Mais revenons au mariage... Cette institution, qui, on le sait, déprave les amants en en faisant des époux, eut sur Horace l'effet que l'on peut attendre d'un sédatif. S'il aimait effectivement Juliette - il ne la trompait que dans des proportions raisonnables, - Horace bâillait de l'aimer. Il lui reprochait à présent les qualités matrimoniales, guindées et un peu ternes, qui l'avaient jadis enflammé. Nulle envolée ébouriffante dans leurs étreintes, pourtant pas désagréables. La nuit, leurs caresses, prolixes et proprettes, demeuraient laborieuses ; une rhétorique de canapé, développée sur un ton monocorde. Aucune inspiration, pas un élan, zéro trouvaille ! Et puis cette agaçante jalousie...
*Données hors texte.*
(* ===== verification/WebService.v ===== *)
(** * Web services: [web/service.go], [web/options.go], [util/http/roundtripper.go]

    A web service listens, serves a handler and keeps itself registered. [W] is the
    world around it: the registry, the hooks of its owner and the answers of other
    services. The first part has the operations, each of which runs under the lock of
    the service; the second the life of a service, its callers and its registration
    loops, as a step relation; the last the client. *)
From S2P Require Import Prelude GoStrings NetUtil Registry.
From S2P Require GoPath Selector.

(** A hook sees and changes the world, and may give an error. *)
Definition Hook (W : Type) : Type := W -> W * option string.

(** The registry of the options, or that of the micro service when there is none. *)
Inductive which := OwnRegistry | ClientRegistry.

Class Registrar (W : Type) := {
  Register : which -> Service -> Z -> Hook W;
  Deregister : which -> Service -> Hook W;
}.

(** What the machine answers when an operation asks: its interfaces, listening with and
    without TLS, which gives the address listened on, the error of making a certificate,
    what is on the disk, and the error of closing a listener. *)
Record env := mkEnv {
  e_interfaces : string + list iface;
  e_Listen : string -> string + string;
  e_tls_Listen : string -> string + string;
  e_Certificate : list string -> option string;
  e_Getwd : string;
  e_Stat : string -> bool;
  e_Close : option string;
}.

Section service.
Context {W : Type} `{Registrar W} `{Net}.

(** ** Data *)

(** [o_Handler]: a handler was given. [o_Profile] starts and stops the profiler of the
    micro service, if it has one. *)
Record Options := mkOptions {
  o_Handler : bool;
  o_Registry : bool;
  o_Metadata : option (gmap string string);
  o_TLSConfig : bool;
  o_RegisterCheck : Hook W;
  o_Version : string;
  o_StaticDir : string;
  o_Advertise : string;
  o_Address : string;
  o_Name : string;
  o_Id : string;
  o_BeforeStart : list (Hook W);
  o_BeforeStop : list (Hook W);
  o_AfterStart : list (Hook W);
  o_AfterStop : list (Hook W);
  o_RegisterInterval : Z;
  o_RegisterTTL : Z;
  o_Secure : bool;
  o_Profile : option (Hook W * Hook W);
}.

(** [newOptions]; a nil check becomes the default check, which lets everything through, and
    [id] is the identifier made when the program starts. *)
Definition newOptions (id : string) (os : list (Options -> Options)) : Options :=
  foldl (fun o f => f o)
    (mkOptions false false None false (fun w => (w, None)) "latest" "html" "" ":0" "go-web" id [] [] [] []
      (30 * 10 ^ 9) (90 * 10 ^ 9) false None) os.

(** The multiplexer is the list of the patterns it has. [exit] is the listener that the
    goroutine behind the channel closes; [ex] says that the channel is closed. *)
Record service := mkService {
  mux : list string;
  srv : Registry.Service;
  exit : option string;
  ex : bool;
  opts : Options;
  running : bool;
  static : bool;
}.

(** A service, the listeners that are open and the world. *)
Record state := mkState { st_s : service; st_open : list string; st_w : W }.

Definition with_s (s : service) (x : state) : state := mkState s (st_open x) (st_w x).
Definition with_w (w : W) (x : state) : state := mkState (st_s x) (st_open x) w.
Definition with_srv (v : Registry.Service) (s : service) : service :=
  mkService (mux s) v (exit s) (ex s) (opts s) (running s) (static s).
Definition with_opts (o : Options) (s : service) : service :=
  mkService (mux s) (srv s) (exit s) (ex s) o (running s) (static s).
Definition with_mux (m : list string) (s : service) : service :=
  mkService m (srv s) (exit s) (ex s) (opts s) (running s) (static s).

Definition set_Address (a : string) (o : Options) : Options :=
  mkOptions (o_Handler o) (o_Registry o) (o_Metadata o) (o_TLSConfig o) (o_RegisterCheck o) (o_Version o)
    (o_StaticDir o) (o_Advertise o) a (o_Name o) (o_Id o) (o_BeforeStart o) (o_BeforeStop o) (o_AfterStart o)
    (o_AfterStop o) (o_RegisterInterval o) (o_RegisterTTL o) (o_Secure o) (o_Profile o).

(** ** What is registered *)

(** [SplitHostPort], whose error is logged: logging as fatal does not end the program. *)
Definition split_or_empty (a : string) : string * string :=
  match SplitHostPort a with inr hp => hp | inl _ => ("", "") end.

(** The host and port to advertise. *)
Definition host_port (o : Options) : string * string :=
  let hp := if 0 <? String.length (o_Address o) then split_or_empty (o_Address o) else ("", "") in
  if 0 <? String.length (o_Advertise o) then split_or_empty (o_Advertise o) else hp.

Definition bracket (addr : string) : string := if 0 <? count ":" addr then "[" +:+ addr +:+ "]" else addr.

Definition genSrv (interfaces : string + list iface) (o : Options) : Registry.Service :=
  let '(host, port) := host_port o in
  let addr := match Extract interfaces host with inr a => a | inl _ => "" end in
  Registry.mkService (o_Name o) (o_Version o) ∅ []
    [mkNode (o_Metadata o) (o_Id o) (JoinHostPort (bracket addr) port)].

(** The service data is made again, its endpoints are kept. *)
Definition regen (interfaces : string + list iface) (s : service) : service :=
  let v := genSrv interfaces (opts s) in
  with_srv (Registry.mkService (s_Name v) (s_Version v) (s_Metadata v) (s_Endpoints (srv s)) (s_Nodes v)) s.

Definition newService (interfaces : string + list iface) (o : Options) : service :=
  mkService [] (genSrv interfaces o) None false o false true.

Definition registry_of (o : Options) : which := if o_Registry o then OwnRegistry else ClientRegistry.

(** The loop of [register]; it sleeps after an attempt that failed, the last one too. *)
Fixpoint attempts (n : nat) (r : which) (v : Registry.Service) (ttl : Z) (last : option string) (w : W) :
    W * option string :=
  match n with
  | 0 => (w, last)
  | S n =>
      match Register r v ttl w with
      | (w, Some err) => attempts n r v ttl (Some err) w
      | (w, None) => (w, None)
      end
  end.

Definition register (e : env) (x : state) : state * option string :=
  let s := regen (e_interfaces e) (st_s x) in
  match o_RegisterCheck (opts s) (st_w x) with
  | (w, Some err) => (mkState s (st_open x) w, Some err)
  | (w, None) =>
      let '(w, err) := attempts 3 (registry_of (opts s)) (srv s) (o_RegisterTTL (opts s)) None w in
      (mkState s (st_open x) w, err)
  end.

Definition deregister (x : state) : state * option string :=
  let s := st_s x in
  let '(w, err) := Deregister (registry_of (opts s)) (srv s) (st_w x) in (with_w w x, err).

(** ** Starting and stopping *)

(** Hooks run in their order until one gives an error. *)
Fixpoint run_hooks (fns : list (Hook W)) (w : W) : W * option string :=
  match fns with
  | [] => (w, None)
  | fn :: fns => match fn w with (w, Some err) => (w, Some err) | (w, None) => run_hooks fns w end
  end.

(** The hosts a certificate is made for. *)
Definition cert_hosts (e : env) (addr : string) : list string :=
  match SplitHostPort addr with
  | inr (host, _) => if String.length host =? 0 then IPs (e_interfaces e) else [host]
  | inl _ => [addr]
  end.

Definition listen (e : env) (o : Options) (addr : string) : string + string :=
  if o_Secure o || o_TLSConfig o then
    let fn addr :=
      if o_TLSConfig o then e_tls_Listen e addr
      else match e_Certificate e (cert_hosts e addr) with Some err => inl err | None => e_tls_Listen e addr end in
    Listen fn addr
  else Listen (e_Listen e) addr.

(** [ServeMux.Handle] panics when a pattern is empty or there already. *)
Definition mux_Handle (pattern : string) (m : list string) : option (list string) :=
  if String.eqb pattern "" || existsb (String.eqb pattern) m then None else Some (m ++ [pattern]).

(** [StaticDir[0]] panics when there is no directory. *)
Definition static_dir (e : env) (o : Options) : option string :=
  match o_StaticDir o with
  | "" => None
  | String c _ => Some (if Ascii.eqb c "/" then o_StaticDir o else GoPath.Join [e_Getwd e; o_StaticDir o])
  end.

(** The handler that is served; [None] is a panic. *)
Definition install (e : env) (s : service) : option service :=
  if o_Handler (opts s) then Some s
  else
    match static_dir e (opts s) with
    | None => None
    | Some dir => if static s && e_Stat e dir then m ← mux_Handle "/" (mux s); Some (with_mux m s) else Some s
    end.

Definition started (laddr : string) (s : service) : service :=
  mkService (mux s) (srv s) (Some laddr) (ex s) (opts s) true (static s).

Definition start (e : env) (x : state) : state * outcome string unit :=
  if running (st_s x) then (x, Ret tt)
  else
    match run_hooks (o_BeforeStart (opts (st_s x))) (st_w x) with
    | (w, Some err) => (with_w w x, Fail err)
    | (w, None) =>
        match listen e (opts (st_s x)) (o_Address (opts (st_s x))) with
        | inl err => (with_w w x, Fail err)
        | inr laddr =>
            let s := regen (e_interfaces e) (with_opts (set_Address laddr (opts (st_s x))) (st_s x)) in
            let open := st_open x ++ [laddr] in
            match install e s with
            | None => (mkState s open w, Panic)
            | Some s =>
                match run_hooks (o_AfterStart (opts s)) w with
                | (w, Some err) => (mkState s open w, Fail err)
                | (w, None) => (mkState (started laddr s) open w, Ret tt)
                end
            end
        end
    end.

(** One listener of that address less. *)
Fixpoint close_one (l : string) (open : list string) : list string :=
  match open with [] => [] | l' :: open => if String.eqb l l' then open else l' :: close_one l open end.

Definition stopped (s : service) : service := mkService (mux s) (srv s) (exit s) (ex s) (opts s) false (static s).
(* ===== verification/Etcd.v ===== *)
(** * The etcd registry: [registry/etcd/etcd.go], [registry/etcd/watcher.go]

    Every node of a service is a key of etcd, under a lease that registering again keeps
    alive; what is stored is the service with that node, as json. [W] is the world etcd is
    in. An operation of the registry is one step here: those of other programs that use
    the same etcd come before or after it. *)
From stdpp Require Import sorting.
From S2P Require Import Prelude GoStrings NetUtil Registry.
From S2P Require GoPath.

(** A value of etcd, and the lease it is kept with, or 0. *)
Record KV := mkKV { kv_Value : string; kv_Lease : Z }.

#[export] Instance KV_eq_dec : EqDecision KV.
Proof. solve_decision. Defined.

Inductive lease_error := ErrLeaseNotFound | LeaseError (err : string).

(** The client of etcd: reading a key or the keys with a prefix, leases, writing a value
    under a lease, deleting. *)
Class Client (W : Type) := {
  Get : string -> bool -> W -> W * (string + list KV);
  KeepAliveOnce : Z -> W -> W * option lease_error;
  Grant : Z -> W -> W * (string + Z);
  Put : string -> string -> Z -> W -> W * option string;
  Delete_key : string -> W -> W * option string;
}.

(** [encoding/json] on services, and the hash of a node. [Unmarshal] gives what is in the
    pointer afterwards, whatever the error. *)
Class Values := {
  Marshal : Service -> string + string;
  Unmarshal : string -> option Service;
  Hash : Node -> string + Z;
}.
Lemma open_ok x id : log_ok x -> log_ok (mkLog (Stream_ id (l_ring x)) None (<[id := new_pump]> (l_pumps x))).
Proof.
  intros [Hs Hp]. split.
  - intros id' s. cbn. destruct (decide (id = id')) as [->|Hne]; [rewrite lookup_insert_eq; by intros [= <-]|].
    rewrite lookup_insert_ne by done. apply Hs.
  - intros id' p. cbn. destruct (decide (id = id')) as [->|Hne].
    + rewrite lookup_insert_eq. intros [= <-]. unfold pump_ok, queue. cbn. rewrite lookup_insert_eq. split_and!; (done || lia).
    + rewrite lookup_insert_ne by done. intros Hp'. eapply pump_ok_queue; [|by apply Hp]. unfold queue. cbn. by rewrite lookup_insert_ne.
Qed.

Lemma take_ok x id p e q :
  log_ok x -> l_pumps x !! id = Some p -> p_last p = Some [] -> p_hand p = None -> queue (l_ring x) id p = e :: q ->
  log_ok (mkLog (set_queue id q (l_ring x)) (l_putting x)
    (<[id := mkPump (Some []) (Some e) (match streams (l_ring x) !! id with Some _ => p_left p | None => q end)
      (p_records p) (p_since p) (p_first p) (p_read p)]> (l_pumps x))).
Proof.
  intros [Hs Hp] Hid Hl Hh Hq. destruct (Hp id p Hid) as [Hpk Hlen]. rewrite Hl in Hpk. destruct Hpk as (_ & Heq). split.
  - apply (streams_ok_alter _ id (fun s => mkStream (Id s) q (stopped s))); done.
  - intros id' p'. cbn. destruct (decide (id = id')) as [->|Hne].
    + rewrite lookup_insert_eq. intros [= <-]. split; [|done]. cbn. split; [by left|]. rewrite Hq, Hh in Heq. cbn in Heq. rewrite <- Heq.
      do 3 f_equal. unfold queue, set_queue. cbn. rewrite lookup_alter_eq. by destruct (streams (l_ring x) !! id').
    + rewrite lookup_insert_ne by done. intros Hp'. eapply pump_ok_queue; [by apply queue_set|by apply Hp].
Qed.

Lemma log_step_ok a x y : log_ok x -> step a x y -> log_ok y.
Proof.
  intros Hx Hstep. pose proof Hx as [Hs Hp].
  destruct Hstep as [x o v now _|x choose e id rest ss _ Ho|x e _|x id _ Hn Hpn|x id p _ Hid Hl|x id p e es Hid Hl Hc
    |x id p e q Hid Hl Hh Hq|x id p e Hid Hh Hc|x id p e es Hid Hr|x id].
  - done.
  - by eapply offer_ok.
  - done.
  - by apply open_ok.
  - apply log_ok_pump; [done|]. destruct (Hp id p Hid) as [Hpk Hlen]. rewrite Hl in Hpk. destruct Hpk as (Hh & Hr & Hrd & _ & Hq).
    split; [|done]. cbn. split; [by right|]. rewrite Hh, Hr, Hrd. cbn. f_equal. exact Hq.
  - apply log_ok_pump; [done|]. destruct (Hp id p Hid) as [Hpk Hlen]. rewrite Hl in Hpk. destruct Hpk as ([|Hh] & Heq); [done|].
    split; [|cbn; rewrite length_app; cbn; lia]. cbn. split; [by right|]. rewrite Hh in *. unfold queue in *. cbn in *.
    rewrite <- Heq. by rewrite <- !app_assoc.
  - by eapply take_ok.
  - apply log_ok_pump; [done|]. destruct (Hp id p Hid) as [Hpk Hlen].
    split; [|cbn; rewrite length_app; cbn; lia]. cbn. destruct (p_last p) as [l|]; [|destruct Hpk; congruence].
    destruct Hpk as ([-> |] & Heq); [|congruence]. split; [by left|]. rewrite Hh in Heq. unfold queue in *. cbn in *. rewrite <- Heq.
    by rewrite <- !app_assoc.
  - apply log_ok_pump; [done|]. destruct (Hp id p Hid) as [Hpk Hlen]. rewrite Hr in Hlen. cbn in Hlen.
    split; [|cbn; lia]. cbn. destruct (p_last p) as [l|]; [|destruct Hpk as (_ & Hr' & _); congruence].
    destruct Hpk as (Hor & Heq). split; [done|]. rewrite Hr in Heq. unfold queue in *. cbn in *. rewrite <- Heq. by rewrite <- !app_assoc.
  - split; [by apply (streams_ok_alter _ id (fun s => mkStream (Id s) (Entries s) true))|].
    intros id' p' Hp'. eapply pump_ok_queue; [apply queue_stop|by apply Hp].
Qed.
Lemma ToContext_entries o o' ctx traceID span k :
  traceID <> "" -> span <> "" ->
  md_entries (default None (ctx_md (ToContext o o' ctx traceID span))) !! k =
    (if decide (k = TraceIDKey) then Some traceID
     else if decide (k = SpanID) then Some span
     else md_entries (default None (ctx_md (default (mkContext None ∅) ctx))) !! k).
Proof.
  intros Ht Hs. destruct (MergeContext_spec o o' ctx (Some {[TraceIDKey := traceID; SpanID := span]}) true k) as [Hk _].
  unfold ToContext. rewrite Hk.
  change (md_entries (Some {[TraceIDKey := traceID; SpanID := span]})) with (<[TraceIDKey := traceID]> (<[SpanID := span]> (∅ : gmap string string))).
  destruct (decide (k = TraceIDKey)) as [->|H1]; [rewrite lookup_insert_eq; by apply merged_over|].
  rewrite lookup_insert_ne by done.
  destruct (decide (k = SpanID)) as [->|H2]; [rewrite lookup_insert_eq; by apply merged_over|].
  rewrite lookup_insert_ne, lookup_empty by done.
  by destruct (md_entries (default None (ctx_md (default (mkContext None ∅) ctx))) !! k).
Qed.

Lemma ToContext_titled o o' ctx traceID span :
  traceID <> "" -> span <> "" -> titled (default (mkContext None ∅) ctx) -> titled (ToContext o o' ctx traceID span).
Proof.
  intros Ht Hs Hti k. rewrite ToContext_entries by done. destruct (decide (k = TraceIDKey)) as [->|]; [done|].
  destruct (decide (k = SpanID)) as [->|]; [done|]. apply Hti.
Qed.
(** ** Pairs of headers *)
Lemma pairs_lookup o h m k :
  pairs o h m !! k =
    match h !! k with
    | Some vs => Some (mkPair (match m !! k with Some p => p_Key p | None => k end) vs)
    | None => m !! k
    end.
Proof.
  unfold pairs. assert (forall l m, NoDup l.*1 -> foldl set_pair m l !! k =
    match List.find (fun kv => String.eqb kv.1 k) l with
    | Some kv => Some (mkPair (match m !! k with Some p => p_Key p | None => k end) kv.2) | None => m !! k end) as Hf.
  { induction l as [|[k1 v1] l IH]; intros m0 Hnd; [done|]. cbn [foldl List.find fst]. cbn in Hnd. apply NoDup_cons in Hnd as [Hni Hnd].
    rewrite IH by done. destruct (String.eqb_spec k1 k) as [->|Hne].
    - destruct (List.find _ l) as [kv|] eqn:Hfind.
      + exfalso. apply Hni. apply List.find_some in Hfind as [Hin Heq]. apply String.eqb_eq in Heq. rewrite <- Heq.
        apply list_elem_of_fmap. exists kv. split; [done|by apply list_elem_of_In].
      + unfold set_pair. by rewrite lookup_insert_eq.
    - assert (set_pair m0 (k1, v1) !! k = m0 !! k) as -> by (unfold set_pair; by rewrite lookup_insert_ne). done. }
  rewrite Hf by apply NoDup_map_range. destruct (List.find _ _) as [[k1 vs]|] eqn:Hfind.
  - apply List.find_some in Hfind as [Hin Heq]. cbn in Heq. apply String.eqb_eq in Heq as ->.
    apply list_elem_of_In, elem_of_map_range in Hin. by rewrite Hin.
  - destruct (h !! k) as [vs|] eqn:Hk; [|done]. exfalso. apply (elem_of_map_range o) in Hk. apply list_elem_of_In in Hk.
    apply (List.find_none _ _ Hfind) in Hk. cbn in Hk. by rewrite String.eqb_refl in Hk.
Qed.
(* ===== verification/HttpTransport.v ===== *)
(** * The HTTP transport: [transport/http_client.go, http_socket.go, http_listener.go,
      http_transport.go, http_proxy.go]

    A message is the header and body of an HTTP request, or of the response to one, on a
    connection the client keeps. The client queues its requests and reads responses in
    turn; the server's socket gets the first request from the HTTP server and reads the
    others itself. The client with its callers, the connection and the socket are a machine
    whose steps are those between two locks. A message goes on the connection in pieces,
    since no lock keeps two senders of a side apart, and is read where its pieces follow one
    another (what headers become is in GoHttp). *)
From S2P Require Import Prelude GoStrings GoStrconv GoHttp.
From S2P Require MemTransport GoIO NetUtil.

Notation Message := MemTransport.Message.
Notation mkMessage := MemTransport.mkMessage.
Notation m_Header := MemTransport.m_Header.
Notation m_Body := MemTransport.m_Body.

(** ** Messages as requests and responses *)
Record request := mkRequest { r_Header : Header; r_Body : string; r_Close : bool }.

Definition new_request (o : map_order) (connClose : bool) (m : Message) : request :=
  mkRequest (set_all o (m_Header m) ∅) (m_Body m) connClose.

#[export] Instance request_eq_dec : EqDecision request.
Proof. solve_decision. Defined.

(** A request as it is read; [None] for those that are refused, or that ask something of the
    HTTP library. *)
Definition as_read (r : request) : option (Header * string) :=
  if ordinary (r_Header r) then Some (request_at_end (r_Close r) (r_Header r) (r_Body r), r_Body r) else None.

(** What [Recv] makes of what was read: the first value of every header is put into the
    message, and the body replaced. *)
Definition received (h : Header) (body : string) (msg : Message) : Message :=
  mkMessage ((first_of <$> h) ∪ m_Header msg) body.

Record response := mkResponse { y_Status : Z; y_Text : string; y_Header : Header; y_Body : string }.

#[export] Instance response_eq_dec : EqDecision response.
Proof. solve_decision. Defined.

(** [sendHTTP1]: the headers of the first request, and over them those of the message. *)
Definition sendHTTP1 (o : map_order) (first : Header) (m : Message) : response :=
  mkResponse 200 "200 OK" (set_all o (m_Header m) first) (m_Body m).

Definition error_response (o : map_order) (m : Message) : response :=
  mkResponse 500 "500 Internal Server Error" (set_all o (m_Header m) ∅) (m_Body m).

(** A response as [ReadResponse] gives it: its body may break off, and closing the body may
    fail. *)
Record read_response := mkReadResponse {
  d_Status : Z;
  d_Text : string;
  d_Header : Header;
  d_Body : string + string;
  d_Close : option string;
}.

Definition whole (y : response) : read_response :=
  mkReadResponse (y_Status y) (y_Text y) (response_at_end (y_Header y) (y_Body y)) (inr (y_Body y)) None.

(** The end of [Recv] once the response was read. The error that is returned is the named
    result, and closing the body is assigned to it after every return. *)
Definition finish_recv (rsp : string + read_response) (msg : Message) : option string * Message :=
  match rsp with
  | inl err => (Some err, msg)
  | inr d =>
      let '(err, msg) :=
        match d_Body d with
        | inl err => (Some err, msg)
        | inr b => if (d_Status d =? 200)%Z then (None, received (d_Header d) b msg)
                   else (Some (d_Text d +:+ ": " +:+ b), msg)
        end in
      let err := d_Close d in
      ((fun e => "failed to close body: " +:+ e) <$> err, msg)
  end.

(** ** The client *)
Inductive once_state := Fresh | Running | Done.

#[export] Instance once_eq_dec : EqDecision once_state.
Proof. solve_decision. Defined.

Record client := mkClient {
  c_stream : bool;
  c_connClose : bool;
  c_closed : bool;
  c_req : list request;
  c_req_closed : bool;
  c_reqList : list request;
  c_once : once_state;
}.

Definition req_capacity : nat := 100.

(** [Send] under the lock: the request goes to the end of the list, and the head of the list
    into the channel when there is room. *)
Definition enqueue (r : request) (c : client) : client :=
  match c_reqList c ++ [r] with
  | hd :: tl =>
      if length (c_req c) <? req_capacity
      then mkClient (c_stream c) (c_connClose c) (c_closed c) (c_req c ++ [hd]) (c_req_closed c) tl (c_once c)
      else mkClient (c_stream c) (c_connClose c) (c_closed c) (c_req c) (c_req_closed c) (hd :: tl) (c_once c)
  | [] => c
  end.

Definition with_req (q : list request) (c : client) : client :=
  mkClient (c_stream c) (c_connClose c) (c_closed c) q (c_req_closed c) (c_reqList c) (c_once c).

Definition with_reqList (q : list request) (c : client) : client :=
  mkClient (c_stream c) (c_connClose c) (c_closed c) (c_req c) (c_req_closed c) q (c_once c).

(** The two halves of what [once] runs: under the lock, and after it. *)
Definition mark_closed (c : client) : client :=
  mkClient (c_stream c) (c_connClose c) true (c_req c) (c_req_closed c) (c_reqList c) Running.

Definition close_req (c : client) : client :=
  mkClient (c_stream c) (c_connClose c) (c_closed c) (c_req c) true (c_reqList c) Done.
Juliette ne se dégageait de ce puéril défaut que dans les rares moments où elle était apaisée de sentir Horace jaloux, à son tour supplicié par le soupçon. Le reste du temps, elle gâtait ses attraits en laissant cette disposition l'envahir. Pourtant, son esprit était supérieur à sa beauté qui n'était pas au-dessous de son rayonnement. En vérité, Juliette était de ces créatures qui, parfois, chutent dans des abîmes de doute sur leur valeur ou leur mérite. Elle inondait alors les autres de ses craintes ; la plus bénigne critique la crucifiait.

On imagine aisément l'effet que produisit sur Juliette la lettre non signée qu'elle reçut un soir d'automne :

Madame,

je n'ai pas voulu que dure plus longtemps mon secret qui, en se perpétuant, pourrait vous laisser croire que j'ai le projet de vous voler votre mari. Depuis un mois, je lui adresse des lettres d'amour anonymes ; car il ne m'est pas possible de laisser mes sentiments au point mort. Aurais-je dû taire mon trouble ? Peut-être, mais il y a, me semble-t-il, de sublimes élans qu'on a le devoir de laisser vivre. L'amour pur n'est pas si fréquent que nous puissions le négliger.